Starting Over in Ecuador in Our 40s

Two years ago Rob Hamm and Tracey Krause along with their two children relocated from Winnipeg to Cotacachi, Ecuador. Their goal as a family was to experience a new culture, travel, and learn a new language—which they’ve successfully done. But, there was a catch. Rob and Tracey are only in their 40s and still needed to earn an income to support their family.

In preparing for their change in lifestyle, Rob took his interest in photography to the point where his photos could provide income. Several months before coming to Ecuador he began submitting photos to a few stock agencies with the intention of building his portfolio with shots of his new country.

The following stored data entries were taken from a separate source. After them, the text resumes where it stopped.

(** [get_by_tag]: [SELECT DISTINCT k.* FROM knowledge k JOIN knowledge_tags
    kt ON k.id = kt.knowledge_id WHERE kt.tag = ? ORDER BY k.created_at
    DESC]; the join gives one row per matching pair. *)
Definition by_tag_rows (d : Store) (v : string) : list Knowledge.t :=
  sort_by by_created_desc
    (distinct_from knowledge_eqb []
       (flat_map (fun k => map (fun _ => k)
                    (filter (fun t => Nat.eqb k.(Knowledge.id) t.(KnowledgeTag.knowledge_id)
                                      && String.eqb t.(KnowledgeTag.tag) v)
                            d.(knowledge_tags)))
                 d.(knowledge))).

Definition get_by_tag (v : string) : M (list Knowledge.t) := query (fun d => by_tag_rows d v).

(** [get_by_link]: the same join with [knowledge_links], [WHERE
    kl.link_type = ? AND kl.target_id = ?]. *)
Definition by_link_rows (d : Store) (lt : LinkType) (tid : UUID) : list Knowledge.t :=
  sort_by by_created_desc
    (distinct_from knowledge_eqb []
       (flat_map (fun k => map (fun _ => k)
                    (filter (fun l => Nat.eqb k.(Knowledge.id) l.(KnowledgeLink.knowledge_id)
                                      && link_type_eqb l.(KnowledgeLink.link_type) lt
                                      && Nat.eqb l.(KnowledgeLink.target_id) tid)
                            d.(knowledge_links)))
                 d.(knowledge))).

Definition get_by_link (lt : LinkType) (tid : UUID) : M (list Knowledge.t) :=
  query (fun d => by_link_rows d lt tid).

End SqliteRepo.

(** ** [scripts/knowledge.py]: the commands over the sqlite repository *)

Module Scripts.

(** [out = []; for x in l: out.append(f(x))] in the session monad. *)
Fixpoint map_m {A B} (f : A -> M B) (l : list A) : M (list B) :=
  match l with
  | [] => ret []
  | x :: rest => y <- f x ;; ys <- map_m f rest ;; ret (y :: ys)
  end.

(** [validate_link_target_exists] of the scripts: [SELECT 1 FROM <table>
    WHERE id = ?] on the repository's connection, with the [table_map] of
    the session repository. *)
Definition validate_link_target_exists (lt : LinkType) (tid : UUID) : M bool :=
  query (fun d => row_exists d (table_map lt) tid).

(** The link check of [cmd_add] and [cmd_supersede]: a missing target ends
    the command with ["Link target does not exist: {link_type.value}
    {target_id}"]. *)
Definition check_link (l : KnowledgeLink.t) : M unit :=
  ok <- validate_link_target_exists l.(KnowledgeLink.link_type) l.(KnowledgeLink.target_id) ;;
  if ok then ret tt
  else raise (LinkTargetDoesNotExist l.(KnowledgeLink.link_type) l.(KnowledgeLink.target_id)).

(** [cmd_add], after [parse_knowledge_json]: the link probes, then
    [insert_knowledge] and one [insert_tag] or [insert_link] per row, each
    committed on its own. *)
Definition cmd_add (k : Knowledge.t) (tags : list KnowledgeTag.t)
    (links : list KnowledgeLink.t) : M unit :=
  for_each check_link links ;;
  SqliteRepo.insert_knowledge k ;;
  for_each (fun t => SqliteRepo.insert_tag t ;; ret tt) tags ;;
  for_each (fun l => SqliteRepo.insert_link l ;; ret tt) links.

(** [cmd_supersede], after [parse_knowledge_json], with [--json]: the
    existence check of [old_id] ("Knowledge not found"), the link probes,
    [repo.supersede], then one new tag and link row per given one for the
    new entry.  The result is what the JSON output lists: the new entry,
    the tag objects built for [result["tags"]] (new [KnowledgeTag]s, each
    with its own [uuid4] id), and [new_links]. *)
Definition cmd_supersede (old_id : UUID) (k : Knowledge.t) (tags : list KnowledgeTag.t)
    (links : list KnowledgeLink.t)
    : M (Knowledge.t * list KnowledgeTag.t * list KnowledgeLink.t) :=
  old <- SqliteRepo.get_by_id old_id ;;
  match old with
  | None => raise (KnowledgeNotFound old_id)
  | Some _ =>
      for_each check_link links ;;
      nk <- SqliteRepo.supersede old_id k ;;
      for_each (fun t => i <- uuid4 ;;
                         SqliteRepo.insert_tag
                           (KnowledgeTag.mk i nk.(Knowledge.id) t.(KnowledgeTag.tag)) ;;
                         ret tt) tags ;;
      new_links <- map_m (fun l => i <- uuid4 ;;
                                   SqliteRepo.insert_link
                                     (KnowledgeLink.mk i nk.(Knowledge.id)
                                        l.(KnowledgeLink.link_type) l.(KnowledgeLink.target_id)))
                         links ;;
      printed_tags <- map_m (fun t => i <- uuid4 ;;
                                      ret (KnowledgeTag.mk i nk.(Knowledge.id) t.(KnowledgeTag.tag)))
                            tags ;;
      ret (nk, printed_tags, new_links)
  end.

End Scripts.

(** ** Further notions used by the statements *)

(** The [supersedes_id] of [k] names an entry of [ids], or is empty. *)
Definition supersedes_ok (ids : list UUID) (k : Knowledge.t) : Prop :=
  match k.(Knowledge.supersedes_id) with None => True | Some p => In p ids end.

Tracey didn’t know exactly what she would be doing for income but she did know that she wanted to be involved in helping women develop their businesses. “At first I thought I could be involved with microfinance in Ecuador. But once I got here, I found the need was more in marketing, especially in helping women to find markets outside of Ecuador,” Tracey says. With this in mind, Tracey’s business, ArtisansintheAndes.com was born. Through her online store Tracey is now able to offer fair trade jewelry and other products from local indigenous artisans to the North American market.

Moving to Ecuador has allowed Rob and Tracey to turn their passions into businesses, but it hasn’t come without a bit of effort. Rob always has his camera at the ready and since his arrival in this mountain village he has snapped photos of everything from local people…to abstract images and colors…to insects and animals. He now has 21,000 photos submitted to more than 30 stock agencies.

Tracey built her business from the ground up while learning how to create and maintain a website. She also quickly became adept at marketing her products and she found a fulfillment center to store and ship her inventory.

It took a good three months for the business to get up and running to the point where Tracey was starting to make sales, but now it is a reliable source of income and still growing. In fact, there has been enough demand for her handmade goods that she has opened a second online store, MyWholesaleBoutique.com, to fill the niche created by other businesses looking to place large orders.

You would think that three businesses would be more than enough to keep the family busy, but the couple’s teenage son Nik has gotten in on the action as well. He has his own online store which sells hand-woven bracelets from Ecuador. The money he earns goes towards funding his work and travels with a social justice charity.

But the real rewards received by the couple don’t come in the form of money. “I’ve been able to see incredible scenery that’s not available in the flat prairies at home in Manitoba and I enjoy speaking with the farmers and the people on the street,” says Rob.

According to Tracey, “The best part of my business is finding artisans. I enjoy getting to know them, learning about their craft and helping them to build their business. We thought we were coming here with something to give and instead we have received a great blessing.”